一方後に残った彼のパパとママは帰り支度を始めていました。
「ねえ、あなた。」
「ん?」
ママの呼ぶ声に、パパは無愛想に返事をしました。
「どうして、後をお継ぎにならないの。例のご病気のため?」
ママの質問に、パパは手を止めると、窓辺に立ち外を眺めながらゆっくりと話始めました。
「それだけなら、なんとかしてるさ。」
そう言ってからパパは突然服を脱ぎ始めました。
「きゃあ。」
ママは慌てて顔を隠すとしゃがみ込んでしまいました。
「なに恥ずかしがってんだよ。」
「変態。」
「勘違いするなよ。さあこっちを向いてごらん。」
ママは恐る恐る立ち上がりながらパパの方を向きました。
「きゃあ。」
「トナカイアレルギ−なのさ。」
そう言ったパパの体には小さな赤いぶつぶつがびっしりとならんでいました。しかもそれは、おなかと背中だけにありました。

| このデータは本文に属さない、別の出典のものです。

(* ===== verification/Paths.v ===== *)
(** * Unix paths, as [std::path::Path] sees them

    A path is its octets ([string]); comparisons go through [components],
    which drops empty and [.] segments, so [starts_with] is component-wise. *)

From S2P Require Import Prelude.

Inductive component : Type :=
  | RootDir
  | CurDir
  | ParentDir
  | Normal (s : string).

#[export] Instance component_eq_dec : EqDecision component.
Proof. solve_decision. Defined.

Abbreviation path := string.

Definition slash : ascii := "/"%char.

(** [path.is_absolute()] *)
Definition is_absolute (p : path) : bool :=
  match p with String c _ => bool_decide (c = slash) | EmptyString => false end.

(** One segment between separators. *)
Definition segment (s : string) : list component :=
  if bool_decide (s = "") || bool_decide (s = ".") then []
  else if bool_decide (s = "..") then [ParentDir]
  else [Normal s].

(** [path.components()] *)
Definition components (p : path) : list component :=
  let segs := split_on slash p in
  if is_absolute p then RootDir :: (segs ≫= segment)
  else match segs with
       | "." :: rest => CurDir :: (rest ≫= segment)
       | _ => segs ≫= segment
       end.

(** [l.starts_with(k)] on component lists. *)
Fixpoint is_prefix (k l : list component) : bool :=
  match k, l with
  | [], _ => true
  | a :: k, b :: l => bool_decide (a = b) && is_prefix k l
  | _ :: _, [] => false
  end.

(** [p.starts_with(base)] *)
Definition path_starts_with (p base : path) : bool := is_prefix (components base) (components p).

(** [p == q] on paths *)
Definition path_eq (p q : path) : bool := bool_decide (components p = components q).

Fixpoint ends_with_slash (p : path) : bool :=
  match p with
  | EmptyString => false
  | String c EmptyString => bool_decide (c = slash)
  | String _ r => ends_with_slash r
  end.

(** [p.join(q)]: an absolute [q] replaces [p]. *)
Definition join (p q : path) : path :=
  if is_absolute q then q
  else if bool_decide (p = "") || ends_with_slash p then (p +:+ q)%string
  else (p +:+ "/" +:+ q)%string.

(** The path with the given components. *)
Definition render_component (c : component) : string :=
  match c with RootDir => "" | CurDir => "." | ParentDir => ".." | Normal s => s end.

Fixpoint render_rest (cs : list component) : string :=
  match cs with
  | [] => ""
  | [c] => render_component c
  | c :: cs => (render_component c +:+ "/" +:+ render_rest cs)%string
  end.

Definition render (cs : list component) : path :=
  match cs with
  | RootDir :: cs => ("/" +:+ render_rest cs)%string
  | cs => render_rest cs
  end.

(** [p.parent()]: [None] for the root and the empty path. *)
Definition parent (p : path) : option path :=
  match last (components p) with
  | Some (Normal _ | CurDir | ParentDir) => Some (render (removelast (components p)))
  | _ => None
  end.

(** The final component, when it is a normal one ([file_name]). *)
Definition file_name (p : path) : option string :=
  match last (components p) with Some (Normal s) => Some s | _ => None end.

(** ** Facts *)

Lemma is_prefix_spec k l : is_prefix k l = true ↔ ∃ r, l = k ++ r.
Proof.
  revert l. induction k as [|a k IH]; intros l; simpl.
  - split; [|done]. intros _. by exists l.
  - destruct l as [|b l]; [split; [done|intros (? & ?); done]|].
    rewrite andb_true_iff, bool_decide_eq_true, IH. split.
    + intros [-> [r ->]]. by exists r.
    + intros [r ?]. simplify_eq. split; [done|by exists r].
Qed.

Lemma is_prefix_refl k : is_prefix k k = true.
Proof. apply is_prefix_spec. exists []. by rewrite app_nil_r. Qed.

Lemma is_prefix_trans a b c : is_prefix a b = true → is_prefix b c = true → is_prefix a c = true.
Proof.
  rewrite !is_prefix_spec. intros [r ->] [r' ->]. exists (r ++ r'). by rewrite <-app_assoc.
Qed.

Lemma path_starts_with_refl p : path_starts_with p p = true.
Proof. apply is_prefix_refl. Qed.

Lemma path_starts_with_trans p q r :
  path_starts_with p q = true → path_starts_with q r = true → path_starts_with p r = true.
Proof. unfold path_starts_with. intros. by eapply is_prefix_trans. Qed.

(** Splitting [p/q]. *)
Lemma split_on_app_sep sep a b :
  split_on sep (a +:+ String sep b) = split_on sep a ++ split_on sep b.
Proof.
  induction a as [|c a IH]; simpl.
  - case_bool_decide; [done|congruence].
  - unfold String.app in *. simpl. case_bool_decide; [by rewrite IH|]. rewrite IH.
    destruct (split_on sep a) eqn:E; [by apply split_on_nonempty in E|done].
Qed.

Lemma segment_nil : segment "" = [].
Proof. done. Qed.

Lemma split_on_trailing sep a : split_on sep (a +:+ String sep "") = split_on sep a ++ [""%string].
Proof. apply split_on_app_sep. Qed.

#[export] Hint Resolve path_starts_with_refl : warden.

(** ** Joining a relative path of plain components *)

Definition plain_segment (c : string) : Prop := segment c = [Normal c].

Lemma bind_segment_plain l : Forall plain_segment l → l ≫= segment = Normal <$> l.
Proof. induction 1 as [|c l Hc _ IH]; csimpl; [done|]. by rewrite Hc, IH. Qed.

Lemma split_on_head_absolute p c l :
  split_on slash p = c :: l → is_absolute p = true → c = "".
Proof.
  destruct p as [|a p]; simpl; [done|]. intros E Ha. apply bool_decide_eq_true in Ha as ->.
  by rewrite bool_decide_eq_true_2 in E by done; simplify_eq.
Qed.

Lemma components_plain p :
  Forall plain_segment (split_on slash p) →
  is_absolute p = false ∧ components p = Normal <$> split_on slash p.
Proof.
  intros Hp. unfold components.
  assert (is_absolute p = false) as Ha.
  { destruct (is_absolute p) eqn:Ha; [|done]. destruct (split_on slash p) as [|c l] eqn:E.
    - by apply split_on_nonempty in E.
    - by apply Forall_cons in Hp as [Hc _]; rewrite (split_on_head_absolute _ _ _ E Ha) in Hc. }
  rewrite Ha. split; [done|]. rewrite <-bind_segment_plain by done.
  destruct (split_on slash p) as [|c l]; [done|]. apply Forall_cons in Hp as [Hc _].
  destruct c as [|[[] [] [] [] [] [] [] []] []]; done.
Qed.

(** The components of a path that starts with the segments of [d]. *)
Lemma components_append d q l :
  split_on slash q = split_on slash d ++ l → is_absolute q = is_absolute d → d ≠ "" →
  components q = components d ++ (l ≫= segment).
Proof.
  intros Hq Ha Hd. unfold components. rewrite Hq, Ha, bind_app.
  destruct (is_absolute d); [done|].
  destruct (split_on slash d) as [|c r] eqn:E; [by apply split_on_nonempty in E|].
  destruct c as [|[[] [] [] [] [] [] [] []] []]; simpl; by rewrite ?bind_app, ?app_assoc.
Qed.

Lemma ends_with_slash_inv d : ends_with_slash d = true → ∃ d', d = (d' +:+ "/")%string.
Proof.
  induction d as [|a d IH]; simpl; [done|]. destruct d as [|b d].
  - intros ->%bool_decide_eq_true. by exists ""%string.
  - intros [d' E]%IH. exists (String a d'). simpl. by rewrite E.
Qed.

Lemma is_absolute_app d q : d ≠ "" → is_absolute (d +:+ q) = is_absolute d.
Proof. by destruct d. Qed.

(** A plain relative path stays below the directory it is joined to. *)
Lemma components_join_plain d p :
  Forall plain_segment (split_on slash p) →
  components (join d p) = components d ++ (Normal <$> split_on slash p).
Proof.
  intros Hp. destruct (components_plain p Hp) as [Ha Hc]. unfold join. rewrite Ha.
  rewrite <-(bind_segment_plain _ Hp).
  destruct (decide (d = "")) as [->|Hd]; simpl.
  { by rewrite bind_segment_plain. }
  rewrite bool_decide_eq_false_2 by done. simpl.
  destruct (ends_with_slash d) eqn:He.
  - apply ends_with_slash_inv in He as [d' ->].
    assert (((d' +:+ "/") +:+ p)%string = (d' +:+ String slash p)%string) as Hj
      by apply append_assoc.
    destruct (decide (d' = "")) as [->|Hd'].
    + simpl. unfold components. simpl. done.
    + rewrite Hj, (components_append d' _ (split_on slash p));
        [|apply split_on_app_sep|by apply is_absolute_app|done].
      f_equal. rewrite (components_append d' (d' +:+ "/")%string [""]);
        [by rewrite app_nil_r|apply split_on_trailing|by apply is_absolute_app|done].
  - apply components_append; [apply split_on_app_sep|by apply is_absolute_app|done].
Qed.
(** Escaping leaves no control character and no bidirectional control in
    the text, whatever the input (the escape characters themselves included),
    and escaping twice is escaping once. *)
Theorem escape_removes_unsafe s :
  has_unsafe_chars (escape_unsafe_chars s) false = false ∧
  escape_unsafe_chars (escape_unsafe_chars s) = escape_unsafe_chars s.
Proof.
  pose proof (escape_chars_safe s) as Hs.
  assert (Forall (λ c, unsafe_char false c = false) (chars s ≫= escape_char)) as Hu.
  { eapply Forall_impl; [done|]. by intros c [_ ?]. }
  split.
  - unfold has_unsafe_chars. rewrite chars_escape. by apply existsb_false.
  - unfold escape_unsafe_chars at 1. rewrite chars_escape, escape_char_id by done. done.
Qed.

(** A configuration passes [validate] exactly when it has a root, no
    empty path, no zero limit (the archive limits only when archives are
    enabled) and between 1 and 64 workers. *)
Theorem validate_exact c : Config.validate c = Ok tt ↔ Config.valid c.
Proof. apply Config.validate_valid. Qed.

End CoreProps.
Lemma chained_snoc_inv h ls l h2 :
  chained h (ls ++ [l]) h2 → ∃ h1, chained h ls h1 ∧ extends l h1 h2.
Proof.
  intros Hc. apply chained_app_inv in Hc as (h1 & H1 & H2). exists h1. split; [done|].
  inversion H2 as [|? ? ? ? ? ? ? ? Hnil]; subst. by inversion Hnil; subst.
Qed.

Lemma chained_seq h ls h' : chained h ls h' → head_seq h' = head_seq h + vlen ls.
Proof.
  induction 1 as [h|h line h1 lines h' _ _ (e & _ & _ & _ & ->) _ IH];
    autorewrite with warden; [lia|]. rewrite IH. simpl. lia.
Qed.

Lemma unlines_app ls ks : unlines (ls ++ ks) = unlines ls ++ unlines ks.
Proof. apply bind_app. Qed.

Lemma unlines_snoc ls l : unlines (ls ++ [l]) = unlines ls ++ (l ++ [10]).
Proof. rewrite unlines_app. f_equal. unfold unlines. csimpl. by rewrite app_nil_r. Qed.

Lemma entries_of_snoc n ls l :
  entries_of n (ls ++ [l]) = entries_of n ls ++ [(n + vlen ls + 1, line_hash l)].
Proof.
  revert n. induction ls as [|l' ls IH]; intros n; simpl; autorewrite with warden.
  - do 3 f_equal. lia.
  - rewrite IH. do 4 f_equal. lia.
Qed.

(** Both walks read the same lines. *)
Lemma verify_audit_lines bs h out :
  verify_chain (mkReader bs None) = Some (Ok h) →
  audit_chain (mkReader bs None) = Some (Ok out) →
  ∃ lines, bs = unlines lines ∧ chained genesis lines h ∧ out = entries_of 0 lines.
Proof.
  intros (lines & Hb & Hc)%verify_chain_spec Ha. exists lines. split_and!; [done..|].
  assert (audit_chain (mkReader bs None) = Some (Ok (entries_of 0 lines))) as E
    by (apply audit_chain_spec; eauto).
  rewrite E in Ha. congruence.
Qed.

Lemma entries_of_lookup n ls i :
  entries_of n ls !! i = (λ l, (n + 1 + N.of_nat i, line_hash l)) <$> ls !! i.
Proof.
  revert n i. induction ls as [|l ls IH]; intros n [|i]; simpl; [done..| |].
  - do 2 f_equal. lia.
  - rewrite IH. destruct (ls !! i); simpl; [|done]. do 2 f_equal. lia.
Qed.

Lemma length_entries_of n ls : length (entries_of n ls) = length ls.
Proof. revert n. induction ls; intros n; simpl; auto. Qed.

Lemma entries_of_seq n ls s h :
  (s, h) ∈ entries_of n ls ↔
  ∃ l, n < s ∧ ls !! N.to_nat (s - n - 1) = Some l ∧ h = line_hash l.
Proof.
  rewrite list_elem_of_lookup. split.
  - intros [i Hi]. rewrite entries_of_lookup in Hi.
    destruct (ls !! i) as [l|] eqn:E; simpl in Hi; [|done]. simplify_eq.
    exists l. repeat split; [lia|]. by replace (N.to_nat _) with i by lia.
  - intros (l & Hn & Hl & ->). exists (N.to_nat (s - n - 1)).
    rewrite entries_of_lookup, Hl. simpl. do 2 f_equal. lia.
Qed.

(** Before any entry, the hash is all zeros; after one, it is the hash of the
    last line. *)
Lemma chained_last ls l h : chained genesis (ls ++ [l]) h → head_hash h = line_hash l.
Proof. intros Hc. by apply chained_snoc_inv in Hc as (h1 & _ & e & _ & _ & _ & ->). Qed.

(** Appending what [encode] returns. *)
Lemma encode_extends `{!JsonLaws AuditEntry} e h line h' :
  encode e h = Ok (line, h') →
  ∃ body, line = body ++ [10] ∧ (10 ∉ body) ∧ extends body h h'.
Proof.
  unfold encode. intros E. inv_result. simplify_eq. exists x. split; [done|].
  split; [by eapply to_vec_no_newline|].
  exists (set_seq_prev (head_seq h + 1) (head_hash h) e). by rewrite (from_slice_to_vec _ _ H1).
Qed.

Lemma verify_append `{!JsonLaws AuditEntry} lines e h line h' :
  chained genesis lines h → encode e h = Ok (line, h') → vlen line ≤ MAX_LINE + 1 →
  ∃ body, line = body ++ [10] ∧ chained genesis (lines ++ [body]) h'.
Proof.
  intros Hc He Hlen. apply encode_extends in He as (body & -> & Hn & Hx).
  exists body. split; [done|]. eapply chained_app; [done|].
  econstructor; [done| |done|constructor]. autorewrite with warden in Hlen. lia.
Qed.

(** A line of one log and a different line of another with the same SHA-256. *)
Definition collide (ls1 ls2 : list bytes) : Prop :=
  ∃ x y, x ∈ ls1 ∧ y ∈ ls2 ∧ x ≠ y ∧ External.sha256 x = External.sha256 y.

Lemma collide_app ls1 ls2 ks1 ks2 : collide ls1 ls2 → collide (ls1 ++ ks1) (ls2 ++ ks2).
Proof. intros (x & y & ? & ? & ? & ?). exists x, y. rewrite !elem_of_app. auto. Qed.

Lemma line_hash_collision `{!Sha256Laws} x y :
  line_hash x = line_hash y → x = y ∨ collide [x] [y].
Proof.
  intros E. destruct (decide (x = y)); [by left|right]. exists x, y.
  rewrite !list_elem_of_singleton. split_and!; [done..|].
  apply (Digest.to_hex_inj _ _ (sha256_wf x) (sha256_wf y) E).
Qed.

(** Two chains of the same length with the same head are the same lines. *)
Lemma chained_head_inj `{!Sha256Laws} ls1 ls2 h1 h2 :
  chained genesis ls1 h1 → chained genesis ls2 h2 →
  head_seq h1 = head_seq h2 → head_hash h1 = head_hash h2 → ls1 = ls2 ∨ collide ls1 ls2.
Proof.
  revert ls2 h1 h2. induction ls1 as [|l1 ls1 IH] using rev_ind; intros ls2 h1 h2 Hc1 Hc2 Hs Hh;
    pose proof (chained_seq _ _ _ Hc1) as Hn1; pose proof (chained_seq _ _ _ Hc2) as Hn2;
    rewrite Hs in Hn1; destruct ls2 as [|l2 ls2 _] using rev_ind;
    autorewrite with warden in *; [by left|lia..|].
  pose proof (chained_last _ _ _ Hc1) as Hl1. pose proof (chained_last _ _ _ Hc2) as Hl2.
  destruct (line_hash_collision l1 l2) as [->|(x & y & ->%list_elem_of_singleton & ->%list_elem_of_singleton & ?)];
    [congruence| |right; exists l1, l2; rewrite !elem_of_app, !list_elem_of_singleton; auto].
  apply chained_snoc_inv in Hc1 as (h1' & Hc1 & e1 & He1 & Hs1 & Hp1 & ->).
  apply chained_snoc_inv in Hc2 as (h2' & Hc2 & e2 & He2 & Hs2 & Hp2 & ->).
  rewrite He1 in He2. simplify_eq. simpl in Hs.
  destruct (IH ls2 h1' h2') as [->|]; [done|done|lia|congruence|by left|right; by apply collide_app].
Qed.

(** One common entry makes the two chains agree up to it. *)
Lemma chained_entry_inj `{!Sha256Laws} ls1 ls2 h1 h2 s hash :
  chained genesis ls1 h1 → chained genesis ls2 h2 →
  (s, hash) ∈ entries_of 0 ls1 → (s, hash) ∈ entries_of 0 ls2 →
  take (N.to_nat s) ls1 = take (N.to_nat s) ls2 ∨ collide (take (N.to_nat s) ls1) (take (N.to_nat s) ls2).
Proof.
  intros Hc1 Hc2 (l1 & Hs & Hl1 & ->)%entries_of_seq (l2 & _ & Hl2 & Heq)%entries_of_seq.
  replace (N.to_nat s) with (S (N.to_nat (s - 0 - 1))) by lia.
  set (n := N.to_nat (s - 0 - 1)) in *.
  rewrite (take_S_r _ _ _ Hl1), (take_S_r _ _ _ Hl2).
  rewrite <-(take_drop_middle ls1 n l1) in Hc1 by done.
  rewrite <-(take_drop_middle ls2 n l2) in Hc2 by done.
  change (l1 :: drop (S n) ls1) with ([l1] ++ drop (S n) ls1) in Hc1.
  change (l2 :: drop (S n) ls2) with ([l2] ++ drop (S n) ls2) in Hc2.
  rewrite app_assoc in Hc1, Hc2.
  apply chained_app_inv in Hc1 as (k1 & Hc1 & _).
  apply chained_app_inv in Hc2 as (k2 & Hc2 & _).
  pose proof (lookup_lt_Some _ _ _ Hl1). pose proof (lookup_lt_Some _ _ _ Hl2).
  apply (chained_head_inj _ _ k1 k2); [done..| |].
  - rewrite (chained_seq _ _ _ Hc1), (chained_seq _ _ _ Hc2). unfold vlen.
    rewrite !length_app, !length_take. simpl. lia.
  - by rewrite (chained_last _ _ _ Hc1), (chained_last _ _ _ Hc2).
Qed.

End Chain.
End Audit.

(** ** Anchors: anchors.rs, [anchor_text] of common.rs, linux/anchor.rs *)
Module Anchors.

(** [s.split_once(c)] *)
Fixpoint split_once (c : N) (l : list N) : option (list N * list N) :=
  match l with
  | [] => None
  | x :: l => if x =? c then Some ([], l) else '(a, b) ← split_once c l; Some (x :: a, b)
  end.

Fixpoint list_starts_with (p l : list N) : bool :=
  match p, l with
  | [], _ => true
  | a :: p, b :: l => (a =? b) && list_starts_with p l
  | _ :: _, [] => false
  end.

(** [&s[s.find(p)?..]] *)
Fixpoint find_from (p l : list N) : option (list N) :=
  if list_starts_with p l then Some l
  else match l with [] => None | _ :: l => find_from p l end.

Record Anchor := mkAnchor { seq : N; hash : string; chain : option string }.
#[export] Instance Anchor_eq_dec : EqDecision Anchor.
Proof. solve_decision. Defined.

「わかったろ、このせいで僕はルディから落ちて高所恐怖症になったのさ。その時が初めてだったから驚いたよ。」
セルジュは服を素早く着ると、帰り支度を続けました。
「でもどうして、どうしてあなただけが。」
ママは納得がいきませんでした。そりゃそうでしょう。サンタクロ−スの家族にトナカ
イの毛のアレルギ−だなんて。
「どうやら、僕だけではないらしいんだ。実は家は、代々女系家族なんだ。それでいつも婿養子を迎えているらしいんだ。ところが、たまに男が生まれることがあるんだが、なぜか、男性は皆アレルギ−体質なんだ。おじいさんは、婿にきたから知らないしおばあさんも知らないはずさ。ひいおばあちゃんが、ぼくがルディから落ちたと知ってそっと教えてくれたんだ。ひいおばあちゃんの兄がやっぱりそうだったんだって。」
「それじゃあ三太も。」
「たぶん。」
「パパ、ママ。すてきだったよ。皆とっても喜んでたよ。」
三太は、帰ってくると見てきたことを次々と話しました。人形を大切そうに抱えていた女の子のことや、プレゼントの弓矢でインディアンごっこをしていた男の子、三太が間違えて逆に置いてしまったプレゼントに気付き取り替えて仲直りをした兄弟のことなど彼の話は尽きることがありませんでした。そんな三太を見てママは、思わず一筋の涙をこぼしてしまいました。
「うれしいのよ。そう、良かったわね。」
「うん。最高のプレセントさ。何たってパパもママも一緒にいるんだもん。」
その夜三太は、ルディの背中に乗って世界中を飛び回る夢をみました。
「三太、朝ですよ。もう起きなさい。」
ママの声で目覚めた三太少年は、辺りを見てびっくりしました。そこは、彼の部屋だったからでした。
「ママ、サンタさんは。」
「なんですか、三太は、おまえでしょ。」
ママは台所で、朝御飯の用意をしています。
「サンタクロ−スだよ。僕のおじいちゃんの。」
「えっ?!」
「パパは、知ってるよね。」
「さあて、知らんなあ。おまえ夢でもみたんじゃないか。」
「夢なんかじゃないや。」
三太は、自分の部屋へ駆け込むと部屋中探し始めました。彼自身なにを探しているのかわかりませんでしたが、なにか夢でないとゆう証拠が欲しかったのです。でもそんなものは、どこにもありませんでした。
「三太、食事にしますよ。早く着替えてらっしゃい。」
「はあい。」
三太はしぶしぶパジャマをぬぎました。
「あああ、やっぱり夢だったのかな。」
そうつぶやく彼の背中には、小さな赤いつぶが、てんてんとあったのでした。